AIM OF THE TASK => Everything in the data below is left aside except the lines from the one containing "Q tt (TimerQueue (timers_ s) (heap_" through the one containing "Lemma indexed_timer s"; repeat those exactly.

DATA FOR PROCESSING Start Marker

Lemma wp_heap_at i e Q s : heap_ s !! i = Some e → Q e s → wp (heap_at i) Q s.
Proof. unfold wp, heap_at. by intros ->. Qed.
Lemma wp_timer_at t d Q s : timer_objects s !! t = Some d → Q d s → wp (timer_at t) Q s.
Proof. unfold wp, timer_at. by intros ->. Qed.
Lemma wp_store_heap i e (Q : unit → timer_queue → Prop) s : i < length (heap_ s) →
  Q tt (TimerQueue (timers_ s) (<[i := e]> (heap_ s)) (timer_objects s)) → wp (store_heap i e) Q s.
Proof. unfold wp, store_heap. intros Hi. by rewrite decide_True by done. Qed.
Lemma wp_alter_timer f t d (Q : unit → timer_queue → Prop) s : timer_objects s !! t = Some d →
  Q tt (TimerQueue (timers_ s) (heap_ s) (<[t := f d]> (timer_objects s))) → wp (alter_timer f t) Q s.
Proof. intros Ht HQ. apply wp_bind. eapply wp_timer_at; [done|]. by apply wp_modify. Qed.

Lemma indexed_timer s i e : indexed s → heap_ s !! i = Some e →
  ∃ d, timer_objects s !! timer_ e = Some d ∧ heap_index_ d = Some i.
Proof.
  intros Hs He. assert (index_of s (timer_ e) = Some i) as Hi by (apply Hs; by rewrite He).
  apply bind_Some in Hi. naive_solver.
Qed.
Lemma indexed_inj s i j e e' : indexed s →
  heap_ s !! i = Some e → heap_ s !! j = Some e' → timer_ e = timer_ e' → i = j.
Proof.
  intros Hs Hi Hj He. destruct (indexed_timer _ _ _ Hs Hi) as (d & Hd & ?).
  destruct (indexed_timer _ _ _ Hs Hj) as (d' & Hd' & ?). rewrite He in Hd. congruence.
Qed.

Lemma fmap_swap_index s i j t k : indexed s → i < length (heap_ s) → j < length (heap_ s) →
  index_of s t = Some (transpose i j k) ↔ timer_ <$> swap i j (heap_ s) !! k = Some t.
Proof. intros Hs Hi Hj. rewrite lookup_swap by done. apply Hs. Qed.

DATA FOR PROCESSING End Marker

SOLUTION TO THE EXERCISE =>
  Q tt (TimerQueue (timers_ s) (heap_ s) (<[t := f d]> (timer_objects s))) → wp (alter_timer f t) Q s.
Proof. intros Ht HQ. apply wp_bind. eapply wp_timer_at; [done|]. by apply wp_modify. Qed.

Lemma indexed_timer s i e : indexed s → heap_ s !! i = Some e →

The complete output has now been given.